Modulation of renal oxygen consumption by nitric oxide is impaired after development of congestive heart failure in dogs

We investigated the role of nitric oxide (NO) in the modulation of renal O-2 consumption in dogs with pacing-induced congestive heart failure (CHF). O-2 consumption in the: renal cortex (C) and medulla (M) of normal dogs and dogs with CHF was measured under control conditions and in the presence of increasing concentrations of three stimulators of NO production, bradykinin, ramiprilat, and amlodipine, or the NO donor S-nitroso-N-acetylpenicillamine (SNAP). Baseline O-2 consumption (nmol O-2/min per gram) was similar in the CHF group (C: 637 +/- 65; M: 618 +/- 83) and the control group (C: 601 +/- 58, M: 534 +/- 55). In normal dogs, bradykinin (10(-4) M), ramiprilat (10(-4) M), amlodipine (10(-5) M) and SNAP (10(-4) M) all significantly reduced O-2 consumption in the cortex (-31.5 +/- 3.5%, -33 +/- 2.5%, -28.4 +/- 4.9%, -49.3 +/- 3.1%) and medulla (-26.9 +/- 2.2%, -31.4 +/- 2.2%, -23.1 +/- 1.3%, -48.3 +/- 4%). respectively.
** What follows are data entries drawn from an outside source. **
(* ===== verification/Persistence.v ===== *)
(** The data of durable state: [persistence/model.py], [persistence/effect.py] and
    [persistence/codec.py].

    Identities, records and changes are records whose [__post_init__] checks are
    separate functions; the checks on the dynamic type of a field ([isinstance],
    [type(x) is ...]) hold by typing.  A UUID is a 128-bit integer; the database
    columns hold its canonical text, so [str] and the [UUID] constructor are modelled
    and shown to be inverse on it. *)

From stdpp Require Import base list numbers strings gmap.
From S2P Require Import Prelude Bytes PyStr Sha256.

(** * UUIDs *)

Definition UUID_BOUND : Z := 2 ^ 128.

Definition hex_digit (d : Z) : Z := if d <? 10 then 48 + d else 87 + d.

Fixpoint hex_digits (n : nat) (v : Z) : pystr :=
  match n with
  | O => []
  | S n => hex_digits n (v / 16) ++ [hex_digit (v mod 16)]
  end.

(** [str(uuid)]: 32 hexadecimal digits in groups of 8, 4, 4, 4 and 12. *)
Definition uuid_str (v : Z) : pystr :=
  let h := hex_digits 32 v in
  take 8 h ++ [45] ++ take 4 (drop 8 h) ++ [45] ++ take 4 (drop 12 h) ++ [45]
    ++ take 4 (drop 16 h) ++ [45] ++ drop 20 h.

Definition hex_value (c : Z) : option Z :=
  if (48 <=? c) && (c <=? 57) then Some (c - 48)
  else if (97 <=? c) && (c <=? 102) then Some (c - 87)
  else if (65 <=? c) && (c <=? 70) then Some (c - 55)
  else None.

Fixpoint hex_int (s : pystr) (acc : Z) : option Z :=
  match s with
  | [] => Some acc
  | c :: s => d ← hex_value c; hex_int s (acc * 16 + d)
  end.

(** [UUID(text)] on the texts [str] writes: the dashes are removed and the rest must be
    32 hexadecimal digits. *)
Definition uuid_parse (s : pystr) : result Z :=
  let h := filter (fun c => c <> 45) s in
  if bool_decide (length h = 32%nat)
  then match hex_int h 0 with Some v => Ok v | None => Err ValueError end
  else Err ValueError.

Lemma length_hex_digits n v : length (hex_digits n v) = n.
Proof. revert v. induction n as [|n IH]; intros v; simpl; [done|]. rewrite length_app, IH. simpl. lia. Qed.

Lemma hex_digit_value d : 0 <= d < 16 -> hex_value (hex_digit d) = Some d.
Proof.
  intros Hd. unfold hex_digit, hex_value. destruct (Z.ltb_spec d 10) as [Hs|Hs].
  - rewrite (proj2 (Z.leb_le 48 _)), (proj2 (Z.leb_le _ 57)) by lia. simpl. f_equal. lia.
  - rewrite (proj2 (Z.leb_le 48 _)), (proj2 (Z.leb_gt _ 57)) by lia. simpl.
    rewrite (proj2 (Z.leb_le 97 _)), (proj2 (Z.leb_le _ 102)) by lia. simpl. f_equal. lia.
Qed.

Lemma hex_digit_not_dash d : 0 <= d < 16 -> hex_digit d <> 45.
Proof. unfold hex_digit. destruct (Z.ltb_spec d 10); lia. Qed.

Lemma hex_digits_not_dash n v : Forall (fun c => c <> 45) (hex_digits n v).
Proof.
  revert v. induction n as [|n IH]; intros v; simpl; [constructor|].
  apply Forall_app. split; [apply IH|]. constructor; [|constructor].
  apply hex_digit_not_dash, Z.mod_pos_bound. lia.
Qed.

Lemma hex_int_app s t acc a :
  hex_int s acc = Some a -> hex_int (s ++ t) acc = hex_int t a.
Proof.
  revert acc. induction s as [|c s IH]; intros acc; simpl; [by intros [= ->]|].
  destruct (hex_value c); simpl; [apply IH|done].
Qed.

Lemma hex_int_digits n v acc :
  0 <= v < 16 ^ Z.of_nat n -> hex_int (hex_digits n v) acc = Some (acc * 16 ^ Z.of_nat n + v).
Proof.
  revert v. induction n as [|n IH]; intros v Hv.
  - simpl in *. f_equal. lia.
  - rewrite Nat2Z.inj_succ, Z.pow_succ_r in * by lia. simpl hex_digits.
    assert (Hm := Z.mod_pos_bound v 16 ltac:(lia)).
    assert (Hd := Z.div_mod v 16 ltac:(lia)).
    rewrite (hex_int_app _ _ _ (acc * 16 ^ Z.of_nat n + v / 16)).
    + simpl. rewrite hex_digit_value by done. simpl. f_equal. lia.
    + apply IH. split; [apply Z.div_pos; lia|]. apply Z.div_lt_upper_bound; lia.
Qed.

Lemma uuid_str_digits v : filter (fun c => c <> 45) (uuid_str v) = hex_digits 32 v.
Proof.
  unfold uuid_str. cbv zeta.
  assert (Hl := length_hex_digits 32 v). assert (Hn := hex_digits_not_dash 32 v).
  assert (Hf : forall s : pystr, Forall (fun c => c <> 45) s -> filter (fun c => c <> 45) s = s)
    by (intros; by apply filter_Forall_id).
  assert (Hd : filter (fun c : Z => c <> 45) [45] = []) by done.
  rewrite !filter_app, Hd, !app_nil_l.
  rewrite !Hf by auto using Forall_take, Forall_drop.
  set (h := hex_digits 32 v) in *.
  assert (Ht : forall n m, take m (drop n h) ++ drop (n + m) h = drop n h)
    by (intros; rewrite <- drop_drop; apply take_drop).
  pose proof (Ht 16%nat 4%nat) as H16. pose proof (Ht 12%nat 4%nat) as H12.
  pose proof (Ht 8%nat 4%nat) as H8. cbn [Nat.add] in *.
  rewrite H16, H12, H8. apply take_drop.
Qed.

Lemma uuid_parse_str v : 0 <= v < UUID_BOUND -> uuid_parse (uuid_str v) = Ok v.
Proof.
  intros Hv. unfold uuid_parse. cbv zeta. rewrite uuid_str_digits, length_hex_digits.
  rewrite bool_decide_eq_true_2 by done. rewrite hex_int_digits; [|exact Hv].
  by rewrite Z.mul_0_l, Z.add_0_l.
Qed.

#[global] Arguments uuid_str : simpl never.
#[global] Arguments uuid_parse : simpl never.

(** * Identities *)

Record PersistenceId := mkPid { entity_type : pystr; entity_id : pystr }.

#[global] Instance pid_eq_dec : EqDecision PersistenceId.
Proof. solve_decision. Defined.

Record OperationId := mkOpid { op_value : Z }.

#[global] Instance opid_eq_dec : EqDecision OperationId.
Proof. solve_decision. Defined.

Definition opid_str (o : OperationId) : pystr := uuid_str (op_value o).
Definition opid_ok (o : OperationId) : Prop := 0 <= op_value o < UUID_BOUND.
Definition opid_parse (s : pystr) : result OperationId := v ← uuid_parse s; Ok (mkOpid v).

#[global] Arguments opid_str : simpl never.
#[global] Arguments opid_parse : simpl never.

Lemma opid_parse_str o : opid_ok o -> opid_parse (opid_str o) = Ok o.
Proof. intros Ho. unfold opid_parse, opid_str. rewrite uuid_parse_str by done. by destruct o. Qed.

Lemma opid_str_inj o o' : opid_ok o -> opid_ok o' -> opid_str o = opid_str o' -> o = o'.
Proof. intros Ho Ho' He. apply opid_parse_str in Ho, Ho'. rewrite He in Ho. congruence. Qed.

Definition NAME_LIMIT : Z := 512.

(** [_require_name]. *)
Definition require_name (value : pystr) : result pystr :=
  _ ← raise_unless (negb (bool_decide (value = [])) && negb (bool_decide (0 ∈ value))) ValueError;
  encoded ← utf8_encode value;
  _ ← raise_unless (len encoded <=? NAME_LIMIT) ValueError;
  Ok value.

Definition PersistenceId_check (p : PersistenceId) : result unit :=
  _ ← require_name (entity_type p); _ ← require_name (entity_id p); Ok tt.

Definition pid_ok (p : PersistenceId) : Prop := PersistenceId_check p = Ok tt.

Definition PERSISTENCE_SLICE_COUNT : Z := 1024.

Definition persistence_slice (p : PersistenceId) : result Z :=
  t ← utf8_encode (entity_type p);
  i ← utf8_encode (entity_id p);
  let digest := sha256 (be_pack 2 (len t) ++ t ++ i) in
  Ok (be_unpack (take 4 digest) mod PERSISTENCE_SLICE_COUNT).

(** * Records and changes *)

Record DurableStateRecord := mkRecord {
  rec_id : PersistenceId;
  rec_revision : Z;
  rec_op : OperationId;
  rec_manifest : option pystr;
  rec_payload : option bytes;
  rec_deleted : bool }.

(** The checks on content shared by a record and a change. *)
Definition DurableStateRecord_check (r : DurableStateRecord) : result unit :=
  _ ← raise_unless (0 <? rec_revision r) ValueError;
  if rec_deleted r then
    raise_unless (bool_decide (rec_manifest r = None) && bool_decide (rec_payload r = None)) ValueError
  else
    match rec_manifest r, rec_payload r with
    | Some m, Some _ =>
        _ ← raise_unless (negb (bool_decide (m = []))) ValueError;
        raise_unless (negb (bool_decide (0 ∈ m))) ValueError
    | _, _ => Err ValueError
    end.

Record WriteResult := mkWrite { wr_revision : Z; wr_duplicate : bool }.

Definition WriteResult_check (w : WriteResult) : result unit :=
  raise_unless (0 <? wr_revision w) ValueError.

(** [WriteResult(revision, duplicate)]. *)
Definition new_WriteResult (revision : Z) (duplicate : bool) : result WriteResult :=
  let w := mkWrite revision duplicate in _ ← WriteResult_check w; Ok w.

Record DurableStateChange := mkChange {
  ch_offset : Z;
  ch_record : DurableStateRecord;
  ch_slice : Z;
  ch_committed_at : Z }.

Definition DurableStateChange_check (c : DurableStateChange) : result unit :=
  _ ← raise_unless (0 <? ch_offset c) ValueError;
  _ ← raise_unless ((0 <=? ch_slice c) && (ch_slice c <? PERSISTENCE_SLICE_COUNT)) ValueError;
  _ ← raise_unless (0 <? ch_committed_at c) ValueError;
  DurableStateRecord_check (ch_record c).

Record DurableStateChangeBatch := mkBatch {
  batch_changes : list DurableStateChange;
  batch_offset : Z }.

Definition DurableStateChangeBatch_check (b : DurableStateChangeBatch) : result unit :=
  _ ← raise_unless (0 <=? batch_offset b) ValueError;
  match last (batch_changes b) with
  | Some c => raise_unless (ch_offset c <=? batch_offset b) ValueError
  | None => Ok tt
  end.

(** * Codec values and effects *)

Record EncodedState := mkEncoded { enc_manifest : pystr; enc_payload : bytes }.

Definition EncodedState_check (e : EncodedState) : result unit :=
  _ ← raise_unless (negb (bool_decide (enc_manifest e = []))) ValueError;
  raise_unless (negb (bool_decide (0 ∈ enc_manifest e))) ValueError.

Inductive EffectKind := ENone | EPersist | EDelete.

#[global] Instance effect_kind_eq_dec : EqDecision EffectKind.
Proof. solve_decision. Defined.

(** [DurableEffect]; a callback is a value of [CB]. *)
Record DurableEffect (S CB : Type) := mkEffect {
  eff_kind : EffectKind;
  eff_state : option S;
  eff_op : option OperationId;
  eff_callbacks : list CB;
  eff_stop : bool }.
Arguments mkEffect {S CB}.
Arguments eff_kind {S CB}.
Arguments eff_state {S CB}.
Arguments eff_op {S CB}.
Arguments eff_callbacks {S CB}.
Arguments eff_stop {S CB}.

Section Effects.
Context {S CB : Type}.

Definition then_run (e : DurableEffect S CB) (callback : CB) : DurableEffect S CB :=
  mkEffect (eff_kind e) (eff_state e) (eff_op e) (eff_callbacks e ++ [callback]) (eff_stop e).
Definition then_stop (e : DurableEffect S CB) : DurableEffect S CB :=
  mkEffect (eff_kind e) (eff_state e) (eff_op e) (eff_callbacks e) true.
Definition none_effect : DurableEffect S CB := mkEffect ENone None None [] false.
Definition persist_effect (s : S) (o : OperationId) : DurableEffect S CB :=
  mkEffect EPersist (Some s) (Some o) [] false.
Definition delete_effect (o : OperationId) : DurableEffect S CB :=
  mkEffect EDelete None (Some o) [] false.
End Effects.

(** * Slices *)

Lemma utf8_encode_bytes s bs : utf8_encode s = Ok bs -> bs = utf8_bytes s.
Proof. unfold utf8_encode. case_match; by intros [= <-]. Qed.

Lemma require_name_ok value v :
  require_name value = Ok v ->
  v = value /\ value <> [] /\ (0 ∉ value) /\ utf8_encode value = Ok (utf8_bytes value)
  /\ len (utf8_bytes value) <= NAME_LIMIT.
Proof.
  unfold require_name. intros H. inv_run.
  match goal with He : utf8_encode _ = Ok _ |- _ =>
    pose proof (utf8_encode_bytes _ _ He); subst end.
  done.
Qed.

Lemma pid_ok_encode p :
  pid_ok p ->
  utf8_encode (entity_type p) = Ok (utf8_bytes (entity_type p)) /\
  utf8_encode (entity_id p) = Ok (utf8_bytes (entity_id p)) /\
  len (utf8_bytes (entity_type p)) <= NAME_LIMIT.
Proof.
  unfold pid_ok, PersistenceId_check. intros H. inv_run.
  repeat match goal with Hn : require_name _ = Ok _ |- _ => apply require_name_ok in Hn end.
  naive_solver.
Qed.

Lemma persistence_slice_range p z :
  persistence_slice p = Ok z -> 0 <= z < PERSISTENCE_SLICE_COUNT.
Proof. unfold persistence_slice. intros H. inv_run. apply Z.mod_pos_bound. done. Qed.

Lemma persistence_slice_total p : pid_ok p -> exists z, persistence_slice p = Ok z.
Proof.
  intros (Ht & Hi & _)%pid_ok_encode. unfold persistence_slice. rewrite Ht, Hi. eexists. done.
Qed.

Example slice_example :
  persistence_slice (mkPid (lit "account") (lit "a-1")) = Ok 54.
Proof. vm_compute. reflexivity. Qed.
The responses to bradykinin, ramiprilat and amlodipine were significantly attenuated in dogs with CHF (C: -22.2 +/- 1.8%, -20.1 +/- 2.6%, -14.2 +/- 2.5%; M: -20.8 +/- 1.7%, -17.8 +/- 1.9%, -15.6 +/- 2.6%, respectively: p < 0.05). The responses in dogs with CHF were not altered by NO synthase blockade with L-NAME (10(-4) M). In contrast, in normal kidneys treatment with L-NAME significantly attenuated the response to all three stimuli of NO production. Responses to SNAP were not affected either by CHF or L-NAME. These data indicate that the role of NO production in the modulation of tissue O-2 consumption in the kidney is impaired after the development of pacing-induced heart failure in dogs.